目前,“走基层、转作风、改文风”活动正在全国新闻界如火如荼地进行着。本报编辑、记者也积极行动起来,到生产一线,到施工现场,深入企业,深入班组,与职工同劳动、拉家常、谈感受、话人生,带回了一批清新朴实、生动感人的“活鱼”。我们结合本报特色,除了在头版开设“转作风·改文风·百家企业行”专栏,还将不定期推出专版,编发这些反映基层生活、传达职工心声的新闻报道。今天刊出的即为第一期“走转改”专版。

把镜头对准最基层劳动者,在与职工面对面、心贴心的交流互动中,我们会时时受到激励与感染,更加明晰自己身上的责任与使命。从范长江提出“一张报纸,一个记者,其基础在群众,前途也在群众”,到穆青以“勿忘人民”激励青年人,再到“走转改”提倡“同群众坐在一条板凳上”,都在提醒今天的新闻工作者站在新的历史起点上,更需要带着感情深入基层、深入群众,了解改革建设的关节点、抓住人民群众的关注点、把握服务人民的着力点,以卓有成效的新闻舆论工作,汇聚起推进改革开放和现代化建设的强大力量!

“暖心厨房”

“这碗面吃着真香呀!”11月15日下午,刚到6点,在西安碑林区柏树林街道辖区,负责东厅门一带清扫的保洁员卫小安,回到位于疙瘩寺街环卫所保洁员公寓,洗完手后,兴冲冲到厨房里打了一碗旗花面,要了两个花卷,和妻子赵兵丽以及七、八名保洁员姐妹哥们,围坐在20平方米的餐厅——所长办公室里,一起看着电视,聊着天,吃着饭。这顿饭,每人最多不过一块七角钱。

从这天起,耕耘在西安市碑林区柏树林街道1.9平方公里88条街巷的200多名保洁员,从此不再为每天的吃饭发愁,因为,他们有了“暖心厨房”。

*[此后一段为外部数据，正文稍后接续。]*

(* ===== verification/Pipeline.v ===== *)
(** * The parallel backup (crates/vykar-core/src/commands/backup/pipeline.rs,
      with concurrency.rs and the walk entries of walk/mod.rs)

    One thread walks the sources and reserves memory, several workers read and
    classify, and the consumer puts the results back into walk order and does
    what the sequential backup of Backup.v does.  The threads share two bounded
    channels, the byte budget and the shutdown flag.

    [step] is one step of one thread: what a thread does between two accesses
    to a channel or to the budget.  It is [None] where the thread would block
    or has ended.  The consumer owns the repository, so its work on one entry
    is a step.  As in Backup.v the walk and the contents of files are
    arguments; [wnonce i n] is the nonce for chunk [n] of entry [i].  Progress
    events and the counter of the peak are left out. *)

From S2P Require Import Prelude Types Storage ChunkIndex Pack.
From S2P Require Import Crypto Format Compress DedupCache Retention Lock Repo ReadPath Snapshots WriteSession Accounting Recovery FileCache Backup.
#[local] Open Scope string_scope.
#[local] Open Scope list_scope.
#[local] Open Scope Z_scope.

(** ** The byte budget *)

Record BudgetState := mkBudget { available : Z; capacity : Z; poisoned : bool }.

Definition budget_new (cap : Z) : BudgetState := mkBudget cap cap false.

(** [None] while the caller has to wait. *)
Definition acquire (n : Z) (st : BudgetState) : option (res Z * BudgetState) :=
  let n := n `min` capacity st in
  if poisoned st then Some (Err (Other "pipeline budget poisoned"), st)
  else if n <=? available st then Some (Ok n, mkBudget (available st - n) (capacity st) (poisoned st))
  else None.
Definition release (n : Z) (st : BudgetState) : BudgetState :=
  mkBudget ((available st + n) `min` capacity st) (capacity st) (poisoned st).
Definition poison (st : BudgetState) : BudgetState := mkBudget (available st) (capacity st) true.

(** [BudgetGuard]'s [drop]. *)
Definition drop_guard (bytes : Z) (st : BudgetState) : BudgetState := if 0 <? bytes then release bytes st else st.

(** ** Walk entries *)

Inductive WalkEntry :=
  | WkFile (item : Item) (abs_path : string) (metadata : MetadataSummary) (file_size : Z)
  | WkSegment (item : option Item) (abs_path : string) (metadata : MetadataSummary) (segment_index num_segments : nat) (offset len : Z)
  | WkCacheHit (item : Item) (abs_path : string) (metadata : MetadataSummary) (cached_refs : list ChunkRef)
  | WkNonFile (item : Item)
  | WkSkipped
  | WkSourceStarted (path : string)
  | WkSourceFinished (path : string).

Definition reserve_budget (entry : WalkEntry) (st : BudgetState) : option (res Z * BudgetState) :=
  match entry with
  | WkFile _ _ _ file_size => acquire file_size st
  | WkSegment _ _ _ _ _ _ len => acquire len st
  | _ => Some (Ok 0, st)
  end.

(** The [i]-th turn of [WalkItems::Segments]. *)
Definition segment (item : Item) (abs_path : string) (m : MetadataSummary) (segment_size file_size : Z) (num_segments i : nat) : WalkEntry :=
  let offset := Z.of_nat i * segment_size in
  WkSegment (match i with O => Some item | S _ => None end) abs_path m i num_segments offset (segment_size `min` (file_size - offset)).
Definition segments (item : Item) (abs_path : string) (m : MetadataSummary) (segment_size file_size : Z) : list WalkEntry :=
  let num_segments := Z.to_nat ((file_size + segment_size - 1) / segment_size) in
  segment item abs_path m segment_size file_size num_segments <$> seq 0 num_segments.

Section Walk.
Context (blake2b_16 : bytes -> bytes) (read_link : string -> result IoError string) (read_xattrs : string -> option (gmap string bytes)).
Context (old : FileCache) (parent : option (gmap bytes ParentEntry)) (xattrs_enabled : bool) (segment_size : Z).

Definition walked_entry_to_walk_items (prefix : option string) (abs_path rel_path : string) (m : MetadataSummary) (t : FileType) : list (res WalkEntry) :=
  match entry_kind read_link abs_path t with
  | TSoft => [Ok WkSkipped]
  | THard er => [Err er]
  | TSpecial => []
  | TItem ty link =>
      let item := walked_item read_xattrs prefix rel_path ty link xattrs_enabled abs_path m in
      if bool_decide (ty = RegularFile) && (0 <? md_size m) then
        match effective_hit blake2b_16 old parent abs_path m with
        | Some cached_refs => [Ok (WkCacheHit item abs_path m cached_refs)]
        | None =>
            if segment_size <? md_size m then Ok <$> segments item abs_path m segment_size (md_size m)
            else [Ok (WkFile item abs_path m (md_size m))]
        end
      else [Ok (WkNonFile item)]
  end.
Definition walk_items (prefix : option string) (wi : SequentialWalkItem) : list (res WalkEntry) :=
  match wi with
  | WSkipped => [Ok WkSkipped]
  | WHardError er => [Err er]
  | WEntry abs_path rel_path m t => walked_entry_to_walk_items prefix abs_path rel_path m t
  end.

Definition walk_source (multi_path : bool) (source_path : string) (walk : res (list SequentialWalkItem)) : list (res WalkEntry) :=
  match walk with
  | Err er => [Err er]
  | Ok walk =>
      let prefix := source_prefix multi_path source_path in
      (match prefix with Some pfx => [Ok (WkNonFile (prefix_item pfx))] | None => [] end) ++ (walk ≫= walk_items prefix)
  end.
Definition build_walk_iter (multi_path : bool) (sources : list (string * res (list SequentialWalkItem))) : list (res WalkEntry) :=
  sources ≫= fun '(path, walk) => [Ok (WkSourceStarted path)] ++ walk_source multi_path path walk ++ [Ok (WkSourceFinished path)].
End Walk.

(** ** Workers *)

Inductive ProcessedEntry :=
  | ProcessedFile (item : Item) (abs_path : string) (metadata : MetadataSummary) (chunks : list WorkerChunk) (acquired_bytes : Z)
  | FileSegment (item : option Item) (abs_path : string) (metadata : MetadataSummary) (chunks : list WorkerChunk) (acquired_bytes : Z)
      (segment_index num_segments : nat)
  | CacheHit (item : Item) (abs_path : string) (metadata : MetadataSummary) (cached_refs : list ChunkRef)
  | NonFile (item : Item)
  | Skipped
  | SegmentSkipped (num_segments : nat)
  | SourceStarted (path : string)
  | SourceFinished (path : string).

为了解决街道辖区保洁员的住房难问题,碑林区柏树林街办先后投资近70万元,建起一个600平方米的保洁员公寓,共有20间房,其中有14个夫妻间,可入住80名保洁员,设有卫生间、洗漱间、娱乐室、还购置了电视机、洗衣机,使保洁员在城市里有了一个温暖的家。

但是,保洁员工资低、花费大,吃饭很不方便,许多人只能是开水就馒头凑合。针对这一难题,柏树林街道办专门投资5万元,改造了一个20平方米的厨房,在所长办公室里装修了一个20平方米的“全家福”餐厅,购置了压面机、和面机、操作台,以及锅碗瓢盆等厨具,专门聘请了厨师给保洁员做饭,让保洁员们非常感动。

晚6点,在外工作的保洁员纷纷来这里就餐。厨房里,香喷喷的旗花面、热腾腾的花卷冒着袅袅热气。厨房每天供应三顿饭,每天每人5元钱,管饱。柏树林街道办事处主任张立华介绍说:“饭菜一周不重样,每天中午三个菜,晚饭有汤面、旗花面、大烩菜和蒸馍等,目的只有一个,让大家吃好。”

“凡咱的保洁员都可以来这里吃饭!”端着香喷喷的旗花面,来自蓝田,46岁的贾新丽非常激动:“过去晚饭一块钱买三个馍还吃不饱,到晚上还得再加餐。现在有了暖心厨房,我们一天花五块钱吃得饱饱的,实惠得很呢。”

52岁的王京成和妻子张秀珍来自渭南,问及饭菜咋样,张秀珍脱口而出三个字:“好!好!好!”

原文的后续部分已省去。